** Records to use follows **

Lemma timeout_moves_to_next_round_witness :
  handleTimeoutAndMoveToNextRound envNoLast (view 0 5)
      (engine StatePreprepared 0 0 5)
    = (Return None,
       mkCore (mkRoundState StateWaitingForNewRound 0 1 5 validators)
              addrA [] []) /\
  handleTimeoutAndMoveToNextRound envNoLast (view 0 4)
      (engine StatePreprepared 0 0 5)
    = (Return None, engine StatePreprepared 0 0 5).
Proof.
  split.
  - unfold view.
    rewrite (proj1 (timeout_moves_to_next_round envNoLast
                      (engine StatePreprepared 0 0 5) 0 5));
      [reflexivity | split; reflexivity].
  - apply (proj2 (timeout_moves_to_next_round envNoLast
                    (engine StatePreprepared 0 0 5) 0 4)).
    cbn; lia.
Defined.

Lemma quorumSize_3f1_witness : quorumSize validators = 3.
Proof.
  apply (proj1 (quorumSize_3f1 validators 1 ltac:(lia) eq_refl)).
Defined.

Lemma own_future_message_not_stored_witness :
  handleMsg envNoLast [x04] (engine StateWaitingForNewRound 0 1 5)
    = (Return (Some errFutureMessage), engine StateWaitingForNewRound 0 1 5) /\
  (exists c',
      handleMsg envNoLast [x03] (engine StatePreprepared 0 0 5)
        = (Return (Some errFutureMessage), c') /\
      backlog c' = [prepareFrom addrB 1 5]).
Proof.
  destruct (own_future_message_not_stored envNoLast
              (engine StateWaitingForNewRound 0 1 5) [x04]
              (prepareFrom addrA 1 5) 1 5) as (Hown & _).
  { accept. }
  { right. repeat split; cbn; try lia. left. split; [left | right]; reflexivity. }
  destruct (own_future_message_not_stored envNoLast
              (engine StatePreprepared 0 0 5) [x03]
              (prepareFrom addrB 1 5) 1 5) as (_ & Hother).
  { accept. }
  { right. repeat split; cbn; try lia. right. split; cbn; [congruence | lia]. }
  split.
  - apply Hown. reflexivity.
  - destruct Hother as (c' & Hrun & Hb & _); [cbn; congruence|].
    exists c'. split; [exact Hrun | exact Hb].
Defined.

End Runs.

(** ** Bytes and big-endian integers *)

Section BigEndian.
Import rlp.

Lemma byte_to_Z_range (b : byte) : 0 <= byte_to_Z b < 256.
Proof.
  unfold byte_to_Z. pose proof (Byte.to_N_bounded b) as H.
  split; [apply N2Z.is_nonneg|]. lia.
Qed.

Lemma byte_of_to_Z (b : byte) : byte_of_Z (byte_to_Z b) = b.
Proof.
  unfold byte_of_Z, byte_to_Z. now rewrite N2Z.id, Byte.of_to_N.
Qed.

Lemma byte_to_of_Z (z : Z) : 0 <= z < 256 -> byte_to_Z (byte_of_Z z) = z.
Proof.
  intros Hz. unfold byte_of_Z, byte_to_Z.
  destruct (Byte.of_N (Z.to_N z)) as [b|] eqn:E.
  - apply Byte.to_of_N in E. rewrite E. lia.
  - apply Byte.of_N_None_iff in E. lia.
Qed.

Lemma be_value_snoc (s : bytes) (b : byte) :
  be_value (s ++ [b]) = be_value s * 256 + byte_to_Z b.
Proof. unfold be_value. now rewrite fold_left_app. Qed.

Lemma be_value_rev (l : bytes) : be_value (rev l) = le_value l.
Proof.
  induction l as [|b l IH]; [reflexivity|].
  cbn [rev le_value]. rewrite be_value_snoc, IH. lia.
Qed.

Lemma le_bytes_value (fuel : nat) :
  forall n, 0 <= n < 2 ^ Z.of_nat fuel -> le_value (le_bytes fuel n) = n.
Proof.
  induction fuel as [|fuel IH]; intros n Hn.
  - cbn in *. lia.
  - cbn [le_bytes]. destruct (Z.leb_spec n 0) as [H0|Hpos]; [cbn; lia|].
    cbn [le_value]. rewrite byte_to_of_Z by (apply Z.mod_pos_bound; lia).
    rewrite IH.
    + pose proof (Z.div_mod n 256). lia.
    + rewrite Nat2Z.inj_succ, Z.pow_succ_r in Hn by lia.
      split; [apply Z.div_pos; lia|].
      apply Z.div_lt_upper_bound; lia.
Qed.

Lemma log2_fuel (n : Z) : 0 <= n -> n < 2 ^ Z.of_nat (S (Z.to_nat (Z.log2 n))).
Proof.
  intros Hn. rewrite Nat2Z.inj_succ, Z2Nat.id by apply Z.log2_nonneg.
  destruct (Z.eq_dec n 0) as [->|Hne]; [cbn; lia|].
  apply Z.log2_spec. lia.
Qed.

Lemma be_value_be_bytes (n : Z) : 0 <= n -> be_value (be_bytes n) = n.
Proof.
  intros Hn. unfold be_bytes. rewrite be_value_rev.
  apply le_bytes_value. split; [assumption | now apply log2_fuel].
Qed.

Lemma le_bytes_length (fuel : nat) :
  forall n k, 0 <= n < 256 ^ Z.of_nat k -> (length (le_bytes fuel n) <= k)%nat.
Proof.
  induction fuel as [|fuel IH]; intros n k Hn; [cbn; lia|].
  cbn [le_bytes]. destruct (Z.leb_spec n 0) as [H0|Hpos]; [cbn; lia|].
  destruct k as [|k]; [cbn in Hn; lia|].
  cbn [length]. apply le_n_S, IH.
  rewrite Nat2Z.inj_succ, Z.pow_succ_r in Hn by lia.
  split; [apply Z.div_pos; lia|].
  apply Z.div_lt_upper_bound; lia.
Qed.

Lemma be_bytes_length (n : Z) :
  0 <= n < 2 ^ 64 -> (length (be_bytes n) <= 8)%nat.
Proof.
  intros Hn. unfold be_bytes. rewrite length_rev.
  apply le_bytes_length. change (256 ^ Z.of_nat 8) with (2 ^ 64). exact Hn.
Qed.

(** The most significant digit is the last one, and it is not zero. *)
Lemma le_bytes_last (fuel : nat) :
  forall n, 0 < n < 2 ^ Z.of_nat fuel ->
            exists l b, le_bytes fuel n = l ++ [b] /\ byte_to_Z b <> 0.
Proof.
  induction fuel as [|fuel IH]; intros n Hn; [cbn in Hn; lia|].
  cbn [le_bytes]. destruct (Z.leb_spec n 0) as [H0|Hpos]; [lia|].
  destruct (Z.eq_dec (n / 256) 0) as [Hsmall|Hbig].
  - exists [], (byte_of_Z (n mod 256)).
    rewrite Hsmall. split.
    + destruct fuel; reflexivity.
    + rewrite byte_to_of_Z by (apply Z.mod_pos_bound; lia).
      pose proof (Z.div_mod n 256). lia.
  - destruct (IH (n / 256)) as (l & b & Hl & Hb).
    + rewrite Nat2Z.inj_succ, Z.pow_succ_r in Hn by lia.
      assert (0 <= n / 256) by (apply Z.div_pos; lia).
      split; [lia|]. apply Z.div_lt_upper_bound; lia.
    + exists (byte_of_Z (n mod 256) :: l), b. rewrite Hl. now split.
Qed.

Lemma be_bytes_head (n : Z) :
  0 < n -> exists b s, be_bytes n = b :: s /\ byte_to_Z b <> 0.
Proof.
  intros Hn. unfold be_bytes.
  destruct (le_bytes_last (S (Z.to_nat (Z.log2 n))) n) as (l & b & Hl & Hb).
  - split; [assumption | apply log2_fuel; lia].
  - exists b, (rev l). rewrite Hl, rev_app_distr. now split.
Qed.

Lemma be_bytes_zero (n : Z) : n <= 0 -> be_bytes n = [].
Proof.
  intros Hn. unfold be_bytes. cbn [le_bytes].
  now destruct (Z.leb_spec n 0); [|lia].
Qed.

Lemma be_bytes_canonical (n : Z) : leadingZero (be_bytes n) = false.
Proof.
  destruct (Z.le_gt_cases n 0) as [H0|Hpos].
  - now rewrite be_bytes_zero.
  - destruct (be_bytes_head n) as (b & s & -> & Hb); [lia|].
    cbn. now apply Z.eqb_neq.
Qed.

End BigEndian.

(** ** Decoding an encoded item *)

Section Items.
Import rlp.

(** Induction on items, with the hypothesis for every element of a
    list. *)
Lemma item_induction (P : item -> Prop) :
  (forall s, P (Str s)) ->
  (forall l, Forall P l -> P (List l)) ->
  forall i, P i.
Proof.
  intros HStr HList.
  fix IH 1. intros [s | l].
  - apply HStr.
  - apply HList. induction l as [|x l IHl]; constructor; [apply IH | exact IHl].
Qed.

Lemma takeBytes_app (s rest : bytes) :
  takeBytes (bytesLen s) (s ++ rest) = Some (s, rest).
Proof.
  unfold takeBytes, bytesLen. rewrite length_app, Nat2Z.id.
  replace (Z.of_nat (length s + length rest) <? Z.of_nat (length s)) with false
    by (symmetry; apply Z.ltb_ge; lia).
  rewrite firstn_app, Nat.sub_diag, firstn_all, firstn_O, app_nil_r.
  now rewrite skipn_app, Nat.sub_diag, skipn_all, skipn_O.
Qed.

Lemma bytesLen_nonneg (s : bytes) : 0 <= bytesLen s.
Proof. unfold bytesLen. lia. Qed.

Lemma bytesLen_app (s t : bytes) : bytesLen (s ++ t) = bytesLen s + bytesLen t.
Proof. unfold bytesLen. rewrite length_app. lia. Qed.

(** The size of a long form is read back. *)
Lemma readSize_be_bytes (len : Z) (rest : bytes) :
  55 < len ->
  readSize (bytesLen (be_bytes len)) (be_bytes len ++ rest) = Some (len, rest).
Proof.
  intros Hlen. unfold readSize. rewrite takeBytes_app, be_bytes_canonical.
  rewrite be_value_be_bytes by lia.
  now replace (len <=? 55) with false by (symmetry; apply Z.leb_gt; lia).
Qed.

** End of Records to use **

Reproduce verbatim only the lines from the one holding "(** Induction on" through the end of the records.

**Answer space:**
(** Induction on items, with the hypothesis for every element of a
    list. *)
Lemma item_induction (P : item -> Prop) :
  (forall s, P (Str s)) ->
  (forall l, Forall P l -> P (List l)) ->
  forall i, P i.
Proof.
  intros HStr HList.
  fix IH 1. intros [s | l].
  - apply HStr.
  - apply HList. induction l as [|x l IHl]; constructor; [apply IH | exact IHl].
Qed.

Lemma takeBytes_app (s rest : bytes) :
  takeBytes (bytesLen s) (s ++ rest) = Some (s, rest).
Proof.
  unfold takeBytes, bytesLen. rewrite length_app, Nat2Z.id.
  replace (Z.of_nat (length s + length rest) <? Z.of_nat (length s)) with false
    by (symmetry; apply Z.ltb_ge; lia).
  rewrite firstn_app, Nat.sub_diag, firstn_all, firstn_O, app_nil_r.
  now rewrite skipn_app, Nat.sub_diag, skipn_all, skipn_O.
Qed.

Lemma bytesLen_nonneg (s : bytes) : 0 <= bytesLen s.
Proof. unfold bytesLen. lia. Qed.

Lemma bytesLen_app (s t : bytes) : bytesLen (s ++ t) = bytesLen s + bytesLen t.
Proof. unfold bytesLen. rewrite length_app. lia. Qed.

(** The size of a long form is read back. *)
Lemma readSize_be_bytes (len : Z) (rest : bytes) :
  55 < len ->
  readSize (bytesLen (be_bytes len)) (be_bytes len ++ rest) = Some (len, rest).
Proof.
  intros Hlen. unfold readSize. rewrite takeBytes_app, be_bytes_canonical.
  rewrite be_value_be_bytes by lia.
  now replace (len <=? 55) with false by (symmetry; apply Z.leb_gt; lia).
Qed.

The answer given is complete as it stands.